L’ombre dans le miroir – Dominique Loreau (Esperluète Éditions, 2014)

Après avoir fait la rencontre d’un homme mystérieux dans un bar, une jeune fille en quête de vérité universelle quitte son pays natal pour découvrir de nouveaux horizons, se découvrir elle-même. Au cœur du voyage, le doute s’installe insidieusement: si ce qu’elle poursuivait n’était qu’une chimère?

A moitié conte, à moitié songe, L’ombre dans le miroir est une fable moderne. L’occident y rencontre l’orient, l’individu capitaliste y affronte la collectivité, la pauvreté, avec ce vertige nécessaire que provoque le choc des cultures.

Assoiffée de connaissances, avide de frissons, au bord de la schizophrénie, Claire part à l’aventure. Voyage vers un autre monde au sein du monde; voyage intérieur à la recherche d’elle-même, de réponses à ses questions, d’un sens à son existence. Nombreux sont les mirages sur son chemin. Ressort-on indemne d’un tel périple?

L’écriture de Loreau se boit comme du petit-lait. Ses phrases chantantes font mouche, son rythme souple berce. Le récit est une somme de dialogues intérieurs entre soi et soi, de pensées mélangées, d’introspection quasi permanente. Seul bémol: une fin abrupte, qui laisse un goût de trop peu.

Les illustrations de Lionel Vinche, dont la noirceur naïve nous replonge dans nos cauchemars d’enfance, viennent ici et là compléter le texte.

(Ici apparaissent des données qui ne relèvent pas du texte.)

(** The divisors of that comprehension, one per pole. *)
Definition residual_dens_of (poles_values : list pyobj) : list C :=
  map (fun p =>
         let others := filter (fun val => negb (oid val =? oid p)%nat) poles_values in
         residual_den (oval p) (map oval others) (map oval poles_values))
      poles_values.

(** One pass of the loop that fills [poles_comps]. *)
Definition pole_comp (var fsamp : R) (z : list C) (res p : C) : list C :=
  let ref_pole := (C1 / conj p)%cx in
  map (fun zj =>
         let pp := (res * p / (zj - p))%cx in
         let refpp := (- conj res * ref_pole / (zj - ref_pole))%cx in
         scale (var / fsamp) (pp + refpp)%cx) z.

(** [poles_comps_agg[-1] += c] *)
Definition add_to_last (agg : list (list C)) (c : list C) : list (list C) :=
  removelast agg ++ [zip_with add (last agg []) c].

(** The aggregation loop, [prev] being [poles_values[i - 1]]. *)
Fixpoint aggregate_loop (prev : C) (rest : list (C * list C))
  (agg : list (list C)) : list (list C) :=
  match rest with
  | [] => agg
  | (p, c) :: rest' =>
      aggregate_loop p rest'
        (if np_isclose p (conj prev) then add_to_last agg c else agg ++ [c])
  end.

Definition grid_size : nat := 2048.

Section Analyzer.

Variable eigvals : list (list R) -> list C.

Definition _compute_psd (self : SpectralAnalyzer) (theta wn : list R) (k : R)
  : outcome SpectralAnalysis :=
  let thetap := if hasTheta0 (model self) then tl theta else theta in
  let mean_interval := np_mean wn in
  let var := mean_interval ^ 3 / k in
  let var := 1e6 * var in
  let fsamp := 1 / mean_interval in
  let ar := np_r_1_neg thetap in
  let poles_values := np_roots eigvals ar in
  let poles_values := py_sorted (fun x => Rabs (angle x)) poles_values in
  m <- py_max (map (fun o => abs (oval o)) poles_values) ;;
  let mod_scale := mod_scale_of m in
  poles_values <- py_mul_seq mod_scale poles_values ;;
  let thetap := decay_thetap thetap mod_scale in
  let fs := np_linspace (-0.5) 0.5 grid_size in
  let z := map (fun f => np_exp (mul (0, 2 * PI) (of_R f))) fs in
  let powers :=
    map (fun zj => (var / fsamp) / abs (np_polyval (np_r_1_neg thetap) (conj zj)) ^ 2) z in
  let frequencies := map (fun f => f * fsamp) fs in
  let poles_residuals := poles_residuals_of poles_values in
  let pvals := map oval poles_values in
  let poles_frequencies := map (fun p => angle p / (2 * PI) * fsamp) pvals in
  let poles_powers := map (fun r => var * real r) poles_residuals in
  let poles_comps :=
    zip_with (fun r p => pole_comp var fsamp z r p) poles_residuals pvals in
  match poles_comps, pvals with
  | c0 :: cs, p0 :: ps =>
      let poles_comps_agg := aggregate_loop p0 (combine ps cs) [c0] in
      let poles :=
        zip_with (fun '(pos, freq) '(pw, res) => mkPole pos freq pw res)
          (combine pvals poles_frequencies) (combine poles_powers poles_residuals) in
      Returns (mkSpectralAnalysis frequencies powers poles
                 (if aggregate self then poles_comps_agg else poles_comps))
  | _, _ => Raises "IndexError"%string
  end.

(** [SpectralAnalyzer.psd] *)
Definition psd (self : SpectralAnalyzer) : outcome SpectralAnalysis :=
  _compute_psd self (theta (model self)) (wn (model self)) (k (model self)).

End Analyzer.

(** ** The intermediate values of [_compute_psd], named *)

Section Stages.

Variable eigvals : list (list R) -> list C.

(** [thetap], the AR coefficients once the intercept is removed *)
Definition thetap_of (self : SpectralAnalyzer) (theta : list R) : list R :=
  if hasTheta0 (model self) then tl theta else theta.

(** [poles_values] after [sorted], before the stability correction *)
Definition sorted_roots (thetap : list R) : list pyobj :=
  py_sorted (fun x => Rabs (angle x)) (np_roots eigvals (np_r_1_neg thetap)).

(** [max(np.abs(poles_values))] where it is defined *)
Definition max_abs (ps : list pyobj) : R :=
  match py_max (map (fun o => abs (oval o)) ps) with
  | Returns m => m
  | Raises _ => 0
  end.

(** [mod_scale] *)
Definition scale_factor (thetap : list R) : pynum :=
  mod_scale_of (max_abs (sorted_roots thetap)).

(** [poles_values] and [thetap] after the stability correction *)
Definition stable_poles (thetap : list R) : list pyobj :=
  match py_mul_seq (scale_factor thetap) (sorted_roots thetap) with
  | Returns l => l
  | Raises _ => []
  end.

Definition stable_thetap (thetap : list R) : list R :=
  decay_thetap thetap (scale_factor thetap).

Definition fs_grid : list R := np_linspace (-0.5) 0.5 grid_size.

Definition z_grid : list C :=
  map (fun f => np_exp (mul (0, 2 * PI) (of_R f))) fs_grid.

Definition variance (wn : list R) (k : R) : R := 1e6 * (np_mean wn ^ 3 / k).

Definition sampling_rate (wn : list R) : R := 1 / np_mean wn.

Definition residuals (thetap : list R) : list C :=
  poles_residuals_of (stable_poles thetap).

Definition plain_comps (thetap wn : list R) (k : R) : list (list C) :=
  zip_with (fun r p => pole_comp (variance wn k) (sampling_rate wn) z_grid r p)
    (residuals thetap) (map oval (stable_poles thetap)).

Definition agg_comps (thetap wn : list R) (k : R) : list (list C) :=
  let pvals := map oval (stable_poles thetap) in
  let pcs := plain_comps thetap wn k in
  aggregate_loop (hd C0 pvals) (combine (tl pvals) (tl pcs)) [hd [] pcs].

(** The record [_compute_psd] returns when it returns. *)
Definition result_of (self : SpectralAnalyzer) (theta wn : list R) (k : R)
  : SpectralAnalysis :=
  let thetap := thetap_of self theta in
  let var := variance wn k in
  let fsamp := sampling_rate wn in
  let pvals := map oval (stable_poles thetap) in
  let rs := residuals thetap in
  mkSpectralAnalysis
    (map (fun f => f * fsamp) fs_grid)
    (map (fun zj =>
            (var / fsamp) / abs (np_polyval (np_r_1_neg (stable_thetap thetap)) (conj zj)) ^ 2)
         z_grid)
    (zip_with (fun '(pos, freq) '(pw, res) => mkPole pos freq pw res)
       (combine pvals (map (fun p => angle p / (2 * PI) * fsamp) pvals))
       (combine (map (fun r => var * real r) rs) rs))
    (if aggregate self then agg_comps thetap wn k else plain_comps thetap wn k).

End Stages.

(** ** The formulas of the specification *)

(** [A(w) = 1 - th1 w^-1 - ... - thp w^-p]; [ar_terms th w i] is the sum that
    starts at exponent [i]. *)
Fixpoint ar_terms (th : list R) (w : C) (i : nat) : C :=
  match th with
  | [] => C0
  | t :: th' => (of_R t * inv (pow w i) + ar_terms th' w (S i))%cx
  end.

Definition A_spec (th : list R) (w : C) : C := (C1 - ar_terms th w 1)%cx.

(** The decay factor [min(0.99 / m, 1)], the quotient being [+inf] when
    [m = 0]. *)
Definition decay_factor (m : R) : R :=
  if Req_dec_T m 0 then 1 else Rmin (0.99 / m) 1.

Fixpoint remove_nth {A : Type} (i : nat) (l : list A) : list A :=
  match l, i with
  | [], _ => []
  | _ :: t, O => t
  | a :: t, S i' => a :: remove_nth i' t
  end.

(** [residue_i = 1 / (p_i * prod_{j <> i} (p_i - p_j) * prod_j (1 / p_i - conj p_j))]:
    the first product leaves out index [i] and nothing else. *)
Definition residue_spec (ps : list C) (i : nat) : C :=
  let p := nth i ps C0 in
  (C1 / (p * prod (map (fun q => p - q) (remove_nth i ps))
           * prod (map (fun q => C1 / p - conj q) ps)))%cx.

(** The number of positions [i >= 1] at which the aggregation loop merges,
    that is at which [np.isclose(poles_values[i], np.conj(poles_values[i-1]))]. *)
Fixpoint merges (ps : list C) : nat :=
  match ps with
  | a :: (b :: _) as t => ((if np_isclose b (conj a) then 1 else 0) + merges t)%nat
  | _ => O
  end.

(** ** Inputs to run the analyzer on *)

(** An eigenvalue routine that returns the diagonal of its argument.  The
    diagonal is the spectrum of a triangular matrix, in particular of a 1x1
    matrix, which is the companion matrix [np.roots] builds for a polynomial
    of degree one. *)
Definition eigvals_diag (A : list (list R)) : list C :=
  map (fun i => of_R (nth i (nth i A []) 0)) (seq 0 (length A)).

(** An analyzer with aggregation enabled on a model without intercept:
    [theta], [wn] and [k] are the model's fields. *)
Definition analyzer_of (th w : list R) (k0 : R) : SpectralAnalyzer :=
  mkAnalyzer (mkModel th w k0 false) true.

Un petit mot également sur la maison d’édition Esperluète, qui s’est donné pour noble but de mettre en valeur des talents artistico-littéraires, et semble proposer de beaux ouvrages de qualité, contenu et contenant parlant.

Un livre à savourer en terrasse, avec un verre de vin rouge italien – mais n’est-ce pas le cas de tous les romans?

Morceau choisi:

« Au petit matin, elle sort. Sous le souffle léger du vent, elle éprouve une subite envie de nature, de fraîcheur, de senteurs d’herbe mouillée, de chants d’oiseaux. Elle monte dans un tram qui file en grinçant vers la campagne, et descend au terminus, dans une ruelle tranquille bordée de quelques maisons entourées de jardins et de champs. Elle regarde autour d’elle; tout est beau, gai, riant; le soleil  illumine le monde; l’herbe jeune se dresse vigoureusement vers la lumière; les pétales déployés des fleurs de magnolias s’effondrent avec langueur; les pompons chiffonnés des cerisiers du Japon semblent hésiter entre ouverture au monde et replis frileux. Et pourtant, curieusement, les couleurs paraissent assombries, ternes, irréelles. On dirait que le soleil est devenu froid, indifférent, on dirait que sa lumière éblouissante recouvre le monde d’un voile noir, impalpable et pesant, comme s’il était en deuil. Le monde est désenchanté. Que se passe-t-il? »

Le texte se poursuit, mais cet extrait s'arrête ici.